== Task to carry out ==
Below this line is a set of entries; quote exactly the lines from the line that contains "pose proof (utf8_length_bound cp Hc). lia." to the line that contains "- intros r ->. apply not_true_iff_false in H4.", both lines included.

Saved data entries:
(** ** Acquired paths are storable *)

Lemma utf8_length_bound cp : 0 <= cp -> (length (utf16_of_cp cp) <= length (utf8_of_cp (scalar_of_cp cp)))%nat.
Proof.
  intros Hc. unfold utf16_of_cp, utf8_of_cp, scalar_of_cp, is_surrogate, between.
  repeat case_match; bool_inv; cbn; lia.
Qed.
Lemma code_points_unfold c s : code_points (c :: s) =
  match s with
  | d :: r => if is_high c && is_low d then combine_surrogates c d :: code_points r else c :: code_points s
  | [] => [c]
  end.
Proof. destruct s as [|d r]; cbn; [by destruct (is_high c)|]. by destruct (is_high c), (is_low d). Qed.
Lemma unit_length c l : wf_unit c -> length (concat (utf16_of_cp <$> c :: l)) = S (length (concat (utf16_of_cp <$> l))).
Proof.
  unfold wf_unit. intros Hc. cbn [fmap list_fmap concat]. rewrite length_app. unfold utf16_of_cp at 1.
  by rewrite (proj2 (Z.ltb_lt _ _)) by lia.
Qed.
Lemma code_points_units s : wf_jstr s ->
  Forall (fun cp => 0 <= cp) (code_points s) /\ length s = length (concat (utf16_of_cp <$> code_points s)).
Proof.
  unfold wf_jstr. induction s as [|c|c d r IH1 IH2] using list_pair_ind; intros Hw.
  - split; [constructor|done].
  - inversion_clear Hw as [|? ? Hc _]. rewrite code_points_unfold, unit_length by done.
    split; [repeat constructor; apply Hc|done].
  - inversion_clear Hw as [|? ? Hc Hw']. inversion Hw' as [|? ? Hd Hr]; subst.
    destruct (IH1 Hr) as [H1 H2], (IH2 Hw') as [H1' H2']. rewrite code_points_unfold.
    destruct (is_high c && is_low d) eqn:E.
    + bool_inv. unfold wf_unit in *. range_inv. unfold combine_surrogates. split; [constructor; [lia|done]|].
      cbn [fmap list_fmap concat length]. rewrite length_app, <- H2. unfold utf16_of_cp.
      rewrite (proj2 (Z.ltb_ge _ _)) by lia. done.
    + rewrite unit_length, <- H2' by done. split; [constructor; [apply Hc|done]|done].
Qed.
(** UTF-8 takes at least a byte for each UTF-16 unit. *)
Lemma textEncode_length s : wf_jstr s -> jlen s <= jlen (textEncode s).
Proof.
  intros Hw. destruct (code_points_units s Hw) as [H1 H2]. unfold jlen. rewrite H2. unfold textEncode.
  clear H2 Hw. induction H1 as [|cp l Hc _ IH]; [done|]. cbn. rewrite !length_app.
  pose proof (utf8_length_bound cp Hc). lia.
Qed.
Lemma elem_of_join_split sep s c : c ∈ s -> c = sep \/ exists part, part ∈ split sep s /\ c ∈ part.
Proof.
  induction s as [|d s IH]; [by intros ?%elem_of_nil|]. intros Hc. cbn [split].
  destruct (d =? sep) eqn:E.
  - apply Z.eqb_eq in E. apply elem_of_cons in Hc as [->|Hc]; [by left|].
    destruct (IH Hc) as [?|(part & Hp & Hin)]; [by left|]. right. exists part. split; [by right|done].
  - destruct (split sep s) as [|w ws] eqn:Ew; [by apply split_ne_nil in Ew|].
    apply elem_of_cons in Hc as [->|Hc]; [right; exists (d :: w); split; by left|].
    destruct (IH Hc) as [?|(part & Hp & Hin)]; [by left|]. right.
    apply elem_of_cons in Hp as [->|Hp]; [exists (d :: w); split; [by left|by right]|exists part; split; [by right|done]].
Qed.

Section Storable.
Context {U : UnicodeTables} {UP : UpperTable} {SL : SegmentLaws U UP}.

Definition short_segments (p : jstr) : Prop := Forall (fun part => jlen (textEncode part) <= 255) (split 47 p).
Lemma acquired_segment_safe part : acquired_part part -> jlen (textEncode part) <= 255 -> safe_segment part.
Proof.
  intros [H1 H2 H3 [H4 H4'] H5 H6 H7] Hb. split; try done.
  - intros r ->. apply not_true_iff_false in H4. apply H4, endsWith_spec. by eexists.
  - intros r ->. apply not_true_iff_false in H4'. apply H4', endsWith_spec. by eexists.
  - destruct (WINDOWS_RESERVED_SEGMENT part) eqn:E; [|done]. apply device_of_reserved in E. congruence.
Qed.
Lemma acquired_path_safe limits reject input p : acquired_path limits reject input p -> maxPathBytes limits <= 4096 ->
  wf_jstr p -> short_segments p -> safe_path p.
Proof.
  intros [Hn Hc Hu Hb Hp _] Hl Hw Hs. unfold short_segments in Hs. rewrite Forall_forall in Hp, Hs.
  assert (Hsep : forall c, c ∈ p -> is_control c || (c =? 92) = false).
  { intros c Hin. destruct (is_control c || (c =? 92)) eqn:E; [|done]. subst p.
    pose proof (nfc_no_control _ _ Hin E) as Hin'. rewrite Forall_forall in Hc. specialize (Hc c Hin'). congruence. }
  assert (Hpart : forall c, c ∈ p -> c = 47 \/ exists part, acquired_part part /\ c ∈ part).
  { intros c Hin. destruct (elem_of_join_split 47 p c Hin) as [?|(part & Hpart & Hc')]; [by left|right; eauto]. }
  split.
  - subst p. by apply nfc_surrogates.
  - subst p. apply nfc_idempotent.
  - pose proof (textEncode_length p Hw). lia.
  - intros Hin. specialize (Hsep _ Hin). done.
  - intros Hin. destruct (Hpart _ Hin) as [?|(part & Ha & Hin')]; [done|]. by apply (part_no_colon part Ha).
  - apply Forall_forall. intros c Hin. destruct (Hpart c Hin) as [->|(part & Ha & Hin')]; [done|].
    pose proof (part_no_wildcard part Ha) as Hx. unfold WINDOWS_RESERVED_CHARACTER in Hx.
    rewrite existsb_false_Forall, Forall_forall in Hx. by apply Hx.
  - apply Forall_forall. intros c Hin. specialize (Hsep c Hin). by apply orb_false_iff in Hsep as [? _].
  - apply Forall_forall. intros part Hin. apply acquired_segment_safe; [by apply Hp|by apply Hs].
Qed.
Lemma acquired_path_not_plugin limits input p : acquired_path limits true input p -> isPluginEnablingPath p = false.
Proof.
  intros [_ _ _ _ _ Hr]. specialize (Hr eq_refl). unfold isPluginEnablingPath. rewrite lower_segments.
  apply existsb_false_Forall. rewrite Forall_fmap. rewrite existsb_false_Forall in Hr.
  eapply Forall_impl; [exact Hr|]. intros part H. cbn. unfold reserved_part in H. apply orb_false_iff in H as [H1 H2].
  apply bool_decide_eq_false in H1. apply jeqb_false in H2. apply bool_decide_eq_false. intros Hin. apply H1.
  unfold RESERVED_AGENT_SEGMENTS in Hin. rewrite !elem_of_cons in Hin. rewrite !elem_of_cons.
  destruct_or!; auto 10. done.
Qed.
End Storable.

(** ** The loop over the files *)

Lemma sextets_bytes_wf q : Forall (fun n => 0 <= n < 64) q -> wf_bytes (sextets_bytes q).
Proof.
  unfold wf_bytes. revert q. fix IH 1. intros [|a [|b [|c [|d r]]]] H; cbn; try by constructor.
  - repeat (apply Forall_cons in H as [? H]). repeat constructor; dlia.
  - repeat (apply Forall_cons in H as [? H]). repeat constructor; dlia.
  - repeat (apply Forall_cons in H as [? H]). repeat (constructor; [dlia|]). by apply IH.
Qed.
Lemma atob_bytes s bytes : atob s = Some bytes -> wf_bytes bytes.
Proof.
  unfold atob. intros H. case_match; [done|]. destruct (forallb _ _) eqn:E; [|done]. injection H as <-.
  apply sextets_bytes_wf. rewrite forallb_forall in E. apply Forall_fmap, Forall_forall. intros c Hc.
  specialize (E c ltac:(by apply list_elem_of_In)). bool_inv. pose proof (sextet_range c). cbn. lia.
Qed.
(** The acquisition accepts the encodings of byte strings. *)
Lemma canonical_content s : isCanonicalBase64 s = true ->
  wf_bytes (bufferFromBase64 s) /\ s = btoa (bufferFromBase64 s).
Proof.
  unfold isCanonicalBase64, bufferFromBase64. intros H. bool_inv. split; [|by match goal with Hx : jeqb _ _ = true |- _ => apply jeqb_true in Hx end].
  destruct (atob s) eqn:E; [by eapply atob_bytes|constructor].
Qed.

(** [value[key]], when it is a string. *)
Definition field_text (value : jsval) (key : string) : option jstr :=
  match value with
  | JObj props => match obj_get props (js key) with JStr s => Some s | _ => None end
  | _ => None
  end.

(** [value[key] === true]. *)
Definition field_true (value : jsval) (key : string) : bool :=
  match value with
  | JObj props => match obj_get props (js key) with JBool flag => flag | _ => false end
  | _ => false
  end.

Section Files.
Context {U : UnicodeTables} {UP : UpperTable}.

Definition file_bytes (f : BundleFile) : list Z := bufferFromBase64 (content f).
Definition byte_size (f : BundleFile) : Z := Z.of_nat (length (file_bytes f)).
(** A file the loop accepts, from the value it was read from. *)
Record acquired_file (limits : AcquisitionLimits) (rawFile : jsval) (f : BundleFile) : Prop := {
  af_path : exists input, field_text rawFile "path" = Some input /\ acquired_path limits true input (path f);
  af_text : field_text rawFile "content" = Some (content f);
  af_content : isCanonicalBase64 (content f) = true;
  af_executable : executable f = if field_true rawFile "executable" then Some true else None;
}.
(** What the limits ask of one file, and of the files that are not text. *)
Record file_within (limits : AcquisitionLimits) (f : BundleFile) : Prop := {
  fw_size : byte_size f <= maxFileBytes limits;
  fw_binary : isBinaryBytes (file_bytes f) = true ->
                byte_size f <= maxBinaryBytes limits /\ path f <> js "SKILL.md";
}.
Definition total_bytes (fs : list BundleFile) : Z := foldr Z.add 0 (byte_size <$> fs).
Definition binary_files (fs : list BundleFile) : list BundleFile := List.filter (fun f => isBinaryBytes (file_bytes f)) fs.
(** What the limits still allow after a tally. *)
Record files_within (limits : AcquisitionLimits) (tally : Tally) (fs : list BundleFile) : Prop := {
  fs_each : Forall (file_within limits) fs;
  fs_total : fs = [] \/ ty_expanded tally + total_bytes fs <= maxExpandedBytes limits;
  fs_binary : binary_files fs = [] \/
    (ty_binaryFiles tally + Z.of_nat (length (binary_files fs)) <= maxBinaryFiles limits /\
     ty_binaryBytes tally + total_bytes (binary_files fs) <= maxBinaryTotalBytes limits);
  fs_distinct : NoDup (pathKey ∘ path <$> fs);
  fs_fresh : Forall (fun f => pathKey (path f) ∉ ty_keys tally) fs;
}.
(** The counters after a file. *)
Definition counted (f : BundleFile) (tally : Tally) : Tally :=
  let binary := isBinaryBytes (file_bytes f) in {|
  ty_seen := path f :: ty_seen tally; ty_keys := pathKey (path f) :: ty_keys tally;
  ty_expanded := ty_expanded tally + byte_size f;
  ty_binaryBytes := if binary then ty_binaryBytes tally + byte_size f else ty_binaryBytes tally;
  ty_binaryFiles := if binary then ty_binaryFiles tally + 1 else ty_binaryFiles tally |}.
Definition counts (limits : AcquisitionLimits) (f : BundleFile) (tally : Tally) : Prop :=
  file_within limits f /\ ty_expanded tally + byte_size f <= maxExpandedBytes limits /\
  (isBinaryBytes (file_bytes f) = true ->
     ty_binaryFiles tally + 1 <= maxBinaryFiles limits /\
     ty_binaryBytes tally + byte_size f <= maxBinaryTotalBytes limits).
Lemma count_file_iff limits f tally tally' :
  count_file limits (path f) (file_bytes f) tally = Ok tally' <-> counts limits f tally /\ tally' = counted f tally.
Proof.
  unfold count_file, counts, counted, byte_size. destruct (isBinaryBytes (file_bytes f)) eqn:E; split.
  - intros H. ok_inv. bool_inv. split; [|done]. split; [|split; [done|intros _; lia]].
    split; unfold byte_size; [done|]. intros _. split; [lia|by apply jeqb_false].
  - intros [([H1 H2] & H3 & H4) ->]. unfold byte_size in *. destruct (H2 E) as [H5 H6]. specialize (H4 eq_refl).
    rewrite !(proj2 (Z.ltb_ge _ _)) by lia. apply jeqb_false in H6. by rewrite H6.
  - intros H. ok_inv. bool_inv. split; [|done]. split; [|split; [done|done]].
    split; unfold byte_size; [done|]. by rewrite E.
  - intros [([H1 H2] & H3 & H4) ->]. unfold byte_size in *. by rewrite !(proj2 (Z.ltb_ge _ _)) by lia.
Qed.
Lemma acquire_file_sound limits tally rawFile f tally' : acquire_file limits tally rawFile = Ok (f, tally') ->
  acquired_file limits rawFile f /\ pathKey (path f) ∉ ty_keys tally /\ counts limits f tally /\ tally' = counted f tally.
Proof.
  unfold acquire_file. intros H. destruct rawFile as [| | | | | |props]; try done.
  destruct (obj_get props (js "path")) as [| | | |rawPath| |] eqn:Ep; try done. ok_inv.
  destruct (obj_get props (js "content")) as [| | | |c| |] eqn:Ec; try done. ok_inv. bool_inv.
  match goal with Hx : count_file _ _ _ _ = Ok _ |- context [counts _ ?f _] =>
    destruct (proj1 (count_file_iff limits f tally tally') Hx) as [Hc ->] end.
  match goal with Hx : validateSkillPath _ _ _ = Ok _ |- _ => apply validateSkillPath_sound in Hx as Hpath end.
  split; [|done]. split; cbn [path content executable].
  - exists rawPath. unfold field_text. by rewrite Ep.
  - unfold field_text. by rewrite Ec.
  - done.
  - unfold field_true. by destruct (obj_get props (js "executable")) as [| |[]| | | |]; simplify_eq/=.
Qed.
Lemma byte_size_nonneg f : 0 <= byte_size f.
Proof. unfold byte_size. lia. Qed.
Lemma total_bytes_nonneg fs : 0 <= total_bytes fs.
Proof. unfold total_bytes. induction fs as [|f fs IH]; cbn; [done|]. pose proof (byte_size_nonneg f). lia. Qed.
Lemma files_within_cons limits tally f fs : pathKey (path f) ∉ ty_keys tally -> counts limits f tally ->
  files_within limits (counted f tally) fs -> files_within limits tally (f :: fs).
Proof.
  intros Hk (Hf & He & Hb) [H1 H2 H3 H4 H5]. unfold counted in *. cbn in H2, H3, H5. split.
  - by constructor.
  - right. unfold total_bytes in *. cbn. destruct H2 as [->|H2]; cbn; lia.
  - unfold binary_files in *. cbn [List.filter]. destruct (isBinaryBytes (file_bytes f)); [|done]. right.
    specialize (Hb eq_refl). unfold total_bytes in *. cbn [length fmap list_fmap foldr]. destruct H3 as [->|H3]; cbn; lia.
  - cbn [fmap list_fmap]. constructor; [|done]. intros Hin. apply list_elem_of_fmap in Hin as (g & Hg & Hin).
    rewrite Forall_forall in H5. apply (H5 g Hin). cbn in Hg. rewrite <- Hg. by left.
  - constructor; [done|]. eapply Forall_impl; [exact H5|]. intros g Hg Hin. apply Hg. by right.
Qed.
Lemma files_within_inv limits tally f fs : files_within limits tally (f :: fs) ->
  pathKey (path f) ∉ ty_keys tally /\ counts limits f tally /\ files_within limits (counted f tally) fs.
Proof.
  intros [H1 H2 H3 H4 H5]. apply Forall_cons in H1 as [Hf H1]. cbn [fmap list_fmap] in H4.
  apply NoDup_cons in H4 as [Hn H4]. apply Forall_cons in H5 as [Hk H5]. destruct H2 as [?|H2]; [done|].
  unfold total_bytes, binary_files in *. cbn [fmap list_fmap foldr List.filter] in *.
  pose proof (total_bytes_nonneg fs). pose proof (total_bytes_nonneg (binary_files fs)).
  unfold total_bytes, binary_files in *. split; [done|]. split.
  - split; [done|]. split; [lia|]. intros Hb. rewrite Hb in H3. destruct H3 as [?|H3]; [done|]. cbn in H3. lia.
  - unfold counted. split; cbn.
    + done.
    + right. unfold total_bytes. lia.
    + unfold binary_files, total_bytes. destruct (isBinaryBytes (file_bytes f)).
      * destruct H3 as [?|H3]; [done|]. cbn in H3. right. lia.
      * exact H3.
    + done.
    + apply Forall_forall. intros g Hg. rewrite Forall_forall in H5. intros [Heq|Hin]%elem_of_cons; [|by apply (H5 g Hg)].
      apply Hn. apply list_elem_of_fmap. exists g. split; [by symmetry|done].
Qed.
Lemma acquire_files_sound limits l tally fs : acquire_files limits tally l = Ok fs ->
  Forall2 (acquired_file limits) l fs /\ files_within limits tally fs.
Proof.
  revert tally fs. induction l as [|v l IH]; intros tally fs H; cbn [acquire_files] in H.
  { ok_inv. split; [constructor|]. split; [constructor|by left|by left|constructor|constructor]. }
  destruct (acquire_file limits tally v) as [[f tally']|e] eqn:Ef; [|done]. cbn [rbind] in H. ok_inv.
  apply acquire_file_sound in Ef as (Hf & Hk & Hc & ->).
  match goal with Hx : acquire_files _ _ _ = Ok _ |- _ => destruct (IH _ _ Hx) as [H2 Hw] end.
  split; [by constructor|]. by apply files_within_cons.
Qed.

== Solution to this task ==
  pose proof (utf8_length_bound cp Hc). lia.
Qed.
Lemma elem_of_join_split sep s c : c ∈ s -> c = sep \/ exists part, part ∈ split sep s /\ c ∈ part.
Proof.
  induction s as [|d s IH]; [by intros ?%elem_of_nil|]. intros Hc. cbn [split].
  destruct (d =? sep) eqn:E.
  - apply Z.eqb_eq in E. apply elem_of_cons in Hc as [->|Hc]; [by left|].
    destruct (IH Hc) as [?|(part & Hp & Hin)]; [by left|]. right. exists part. split; [by right|done].
  - destruct (split sep s) as [|w ws] eqn:Ew; [by apply split_ne_nil in Ew|].
    apply elem_of_cons in Hc as [->|Hc]; [right; exists (d :: w); split; by left|].
    destruct (IH Hc) as [?|(part & Hp & Hin)]; [by left|]. right.
    apply elem_of_cons in Hp as [->|Hp]; [exists (d :: w); split; [by left|by right]|exists part; split; [by right|done]].
Qed.

Section Storable.
Context {U : UnicodeTables} {UP : UpperTable} {SL : SegmentLaws U UP}.

Definition short_segments (p : jstr) : Prop := Forall (fun part => jlen (textEncode part) <= 255) (split 47 p).
Lemma acquired_segment_safe part : acquired_part part -> jlen (textEncode part) <= 255 -> safe_segment part.
Proof.
  intros [H1 H2 H3 [H4 H4'] H5 H6 H7] Hb. split; try done.
  - intros r ->. apply not_true_iff_false in H4. apply H4, endsWith_spec. by eexists.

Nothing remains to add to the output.